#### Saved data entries
(* ===== verification/RejectionSampler.v ===== *)
(** The rejection sampler: [src/vllm/v1/sample/rejection_sampler.py].

    The Triton kernels are modelled program by program over flat device buffers
    ([Device]); a batch is given by the per-request lists of draft tokens, which
    the kernels see concatenated, with their cumulative lengths.  Token choices
    of the target model (the argmax of its logits, the sampled bonus tokens) and
    the floating-point operations are arguments; the structural theorems hold
    for all of them, the distribution theorem instantiates the arithmetic with
    exact rationals. *)
From Stdlib Require Import QArith Lqa.
From S2P Require Import Prelude Device.
Local Open Scope Z_scope.

Definition PLACEHOLDER_TOKEN_ID : Z := -1.
Definition MAX_SPEC_LEN : Z := 128.

(** * Arithmetic of the random kernels *)

(** The floating-point operations the kernels apply to probabilities. *)
Class FloatOps := {
  F : Type;
  f0 : F;
  f1 : F;
  f_neg_inf : F;
  fdiv : F -> F -> F;
  fsub : F -> F -> F;
  fmax : F -> F -> F;
  fgt : F -> F -> bool;
  fge : F -> F -> bool;
}.

(** * The kernels *)
Section Kernels.
Context {FO : FloatOps}.

(** The segment of a request: [start_idx] and [end_idx]. *)
Definition segment_bounds (cu : list Z) (req_idx : Z) : result (Z * Z) :=
  start_idx ← (if req_idx =? 0 then Ok 0 else load cu (req_idx - 1));
  end_idx ← load cu req_idx;
  Ok (start_idx, end_idx).

(** One position of the loop of [rejection_greedy_sample_kernel]. *)
Definition greedy_step (draft_token_ids target_argmax : list Z) (start_idx base : Z)
    (s : list Z * bool) (pos : Z) : result (list Z * bool) :=
  let '(out, rejected) := s in
  if rejected then Ok (out, rejected) else
  draft_token_id ← load draft_token_ids (start_idx + pos);
  target_argmax_id ← load target_argmax (start_idx + pos);
  out ← store out (base + pos) target_argmax_id;
  Ok (out, negb (draft_token_id =? target_argmax_id)).
(** the next-token kernel.  For every batch of sampled rows and every
    program order it returns, for each request, the number of valid tokens of
    its row and the last valid token (so for a row of the rejection sampler the
    number of accepted tokens plus one and the correction or bonus token); a
    discarded request gets 0 and its backup token, and so does a row with no
    valid token. *)
Theorem next_token_kernel_correct f g order :
  order ≡ₚ seq 0 n ->
  launch (prepare_next_token_padded_kernel (concat rows) (table discard n) (table backup n) vocab_size
    (Z.of_nat w) (Z.of_nat n) (Z.of_nat w) (Z.of_nat B)) order (table f n, table g n)
  = Ok (table next_token n, table valid_count n).
Proof.
  intros Ho.
  apply (launch_state _ (fun d => (table (fun i => if d i : bool then next_token i else f i) n,
                                   table (fun i => if d i : bool then valid_count i else g i) n)) n order Ho).
  - intros d d' Hd. f_equal; apply table_ext; intros i Hi; by rewrite Hd.
  - intros d i Hi Hd. rewrite next_token_program by done. do 2 f_equal; apply table_ext; intros j Hj;
      case_decide; subst; rewrite ?bool_decide_true, ?bool_decide_false by done; done.
Qed.
End Rows.
End NextToken.

(** * Where each request resumes *)
Section PrepareInputs.
Variables (drafts valid start : nat -> Z) (n : nat).
Local Abbreviation cu := (cumsum (table drafts n)).

(** Prefix sums of the draft counts. *)
Fixpoint psum (k : nat) : Z := match k with O => 0 | S k => psum k + drafts k end.

Lemma cumsum_from_app acc l1 l2 :
  cumsum_from acc (l1 ++ l2) = cumsum_from acc l1 ++ cumsum_from (acc + fold_left Z.add l1 0) l2.
Proof.
  revert acc; induction l1 as [|x l1 IH]; intros acc; simpl; [by rewrite Z.add_0_r|].
  rewrite IH. do 3 f_equal. clear. 
  assert (H : forall a b, fold_left Z.add l1 (a + b) = a + fold_left Z.add l1 b).
  { induction l1 as [|y l1 IH]; intros a b; simpl; [done|]. rewrite <- IH. f_equal. lia. }
  rewrite (Z.add_comm 0 x), H. lia.
Qed.

Lemma psum_fold k : fold_left Z.add (table drafts k) 0 = psum k.
Proof.
  induction k as [|k IH]; [done|]. unfold table in *. rewrite seq_S, fmap_app, fold_left_app, IH. done.
Qed.

Lemma cumsum_table k : cumsum (table drafts k) = table (fun i => psum (S i)) k.
Proof.
  induction k as [|k IH]; [done|]. unfold cumsum, table in *.
  rewrite !seq_S, !fmap_app, cumsum_from_app, IH, Z.add_0_l. f_equal. simpl.
  change (drafts <$> seq 0 k) with (table drafts k). by rewrite psum_fold.
Qed.

Definition num_rejected (i : nat) : Z := if 0 <? drafts i then drafts i + 1 - valid i else 0.
Definition index_to_sample (i : nat) : Z := start (S i) - 1 - num_rejected i.

Lemma prepare_inputs_program f g i :
  (i < n)%nat ->
  prepare_inputs_padded_kernel cu (table valid n) (table start (S n)) (Z.of_nat n)
    (table f n, table g n) (Z.of_nat i)
  = Ok (table (fun j => if decide (j = i) then index_to_sample i else f j) n,
        table (fun j => if decide (j = i) then num_rejected i else g j) n).
Proof.
  intros Hi. unfold prepare_inputs_padded_kernel. rewrite (proj2 (Z.leb_gt _ _)), cumsum_table by lia.
  rewrite (load_table (fun i => psum (S i)) n i) by done. cbn [mbind result_bind].
  assert ((if Z.of_nat i =? 0 then Ok (psum (S i)) else
      cu_draft_prev ← load (table (fun i => psum (S i)) n) (Z.of_nat i - 1); Ok (psum (S i) - cu_draft_prev))
      = Ok (drafts i)) as ->.
  { destruct i as [|i]; [done|]. rewrite (proj2 (Z.eqb_neq _ _)) by lia.
    replace (Z.of_nat (S i) - 1) with (Z.of_nat i) by lia. rewrite load_table by lia. cbn [mbind result_bind psum].
    f_equal. lia. }
  cbn [mbind result_bind]. rewrite (load_table valid) by done. cbn [mbind result_bind].
  replace (Z.of_nat i + 1) with (Z.of_nat (S i)) by lia. rewrite load_table by lia. cbn [mbind result_bind].
  rewrite store_table by done. cbn [mbind result_bind]. by rewrite store_table.
Qed.

(** C30: Where drafting resumes.  For every batch and program order the kernel
    computes, per request, the number of rejected tokens and the index of the
    token to sample from; when the request's query is its last token followed by
    the drafts and between one and all-plus-one tokens are valid, that index
    lies inside the request's query and is the position of its last valid
    token. *)
Theorem prepare_inputs_kernel_correct f g order :
  order ≡ₚ seq 0 n ->
  launch (prepare_inputs_padded_kernel cu (table valid n) (table start (S n)) (Z.of_nat n)) order
    (table f n, table g n) = Ok (table index_to_sample n, table num_rejected n) /\
  (forall i, (i < n)%nat -> 0 < drafts i -> start (S i) = start i + drafts i + 1 -> 1 <= valid i <= drafts i + 1 ->
     index_to_sample i = start i + valid i - 1 /\ start i <= index_to_sample i < start (S i)).
Proof.
  intros Ho. split.
  - apply (launch_state _ (fun d => (table (fun i => if d i : bool then index_to_sample i else f i) n,
                                     table (fun i => if d i : bool then num_rejected i else g i) n)) n order Ho).
    + intros d d' Hd. f_equal; apply table_ext; intros i Hi; by rewrite Hd.
    + intros d i Hi Hd. rewrite prepare_inputs_program by done. do 2 f_equal; apply table_ext; intros j Hj;
        case_decide; subst; rewrite ?bool_decide_true, ?bool_decide_false by done; done.
  - intros i Hi Hd Hs Hv. unfold index_to_sample, num_rejected. rewrite (proj2 (Z.ltb_lt _ _) Hd). lia.
Qed.
End PrepareInputs.

(** * Slots *)
Section Slots.
Variables (cad : CommonAttentionMetadata) (block_size max_model_len num_new : Z) (nb : nat).
Hypothesis sizes_ok : 0 < block_size /\ 0 < max_model_len.
Hypothesis table_nonempty : block_table_tensor cad <> [].
Hypothesis table_ok : uniform nb (block_table_tensor cad).
Hypothesis table_covers : max_model_len <= Z.of_nat nb * block_size.

(** The slot of position [pos] of request [req] under the paged layout. *)
Definition paged_slot (req : nat) (pos : Z) : Z :=
  default 0 (default [] (block_table_tensor cad !! req) !! Z.to_nat (pos / block_size)) * block_size
  + pos mod block_size.

Lemma slot_of_ok req pos :
  (req < length (block_table_tensor cad))%nat -> 0 <= pos ->
  slot_of (concat (block_table_tensor cad)) (Z.of_nat req) (Z.of_nat nb) block_size max_model_len pos
  = Ok (paged_slot req (Z.min pos (max_model_len - 1))).
Proof.
  intros Hr Hp. unfold slot_of. set (c := Z.min pos (max_model_len - 1)).
  destruct (lookup_lt_is_Some_2 _ _ Hr) as [row Hrow].
  destruct (load_row nb (block_table_tensor cad) req row (c / block_size) table_ok Hrow) as (v & Hv & ->).
  - split; [apply Z.div_pos; lia|]. apply Z.div_lt_upper_bound; lia.
  - cbn [mbind result_bind]. unfold paged_slot. rewrite Hrow. change (default [] (Some row)) with row. by rewrite Hv.
Qed.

#### Try it
Look above for the line holding "The Triton kernels". Print it and every line after it, exactly, through the line holding "Definition segment_bounds (cu".

#### Result
    The Triton kernels are modelled program by program over flat device buffers
    ([Device]); a batch is given by the per-request lists of draft tokens, which
    the kernels see concatenated, with their cumulative lengths.  Token choices
    of the target model (the argmax of its logits, the sampled bonus tokens) and
    the floating-point operations are arguments; the structural theorems hold
    for all of them, the distribution theorem instantiates the arithmetic with
    exact rationals. *)
From Stdlib Require Import QArith Lqa.
From S2P Require Import Prelude Device.
Local Open Scope Z_scope.

Definition PLACEHOLDER_TOKEN_ID : Z := -1.
Definition MAX_SPEC_LEN : Z := 128.

(** * Arithmetic of the random kernels *)

(** The floating-point operations the kernels apply to probabilities. *)
Class FloatOps := {
  F : Type;
  f0 : F;
  f1 : F;
  f_neg_inf : F;
  fdiv : F -> F -> F;
  fsub : F -> F -> F;
  fmax : F -> F -> F;
  fgt : F -> F -> bool;
  fge : F -> F -> bool;
}.

(** * The kernels *)
Section Kernels.
Context {FO : FloatOps}.

(** The segment of a request: [start_idx] and [end_idx]. *)
Definition segment_bounds (cu : list Z) (req_idx : Z) : result (Z * Z) :=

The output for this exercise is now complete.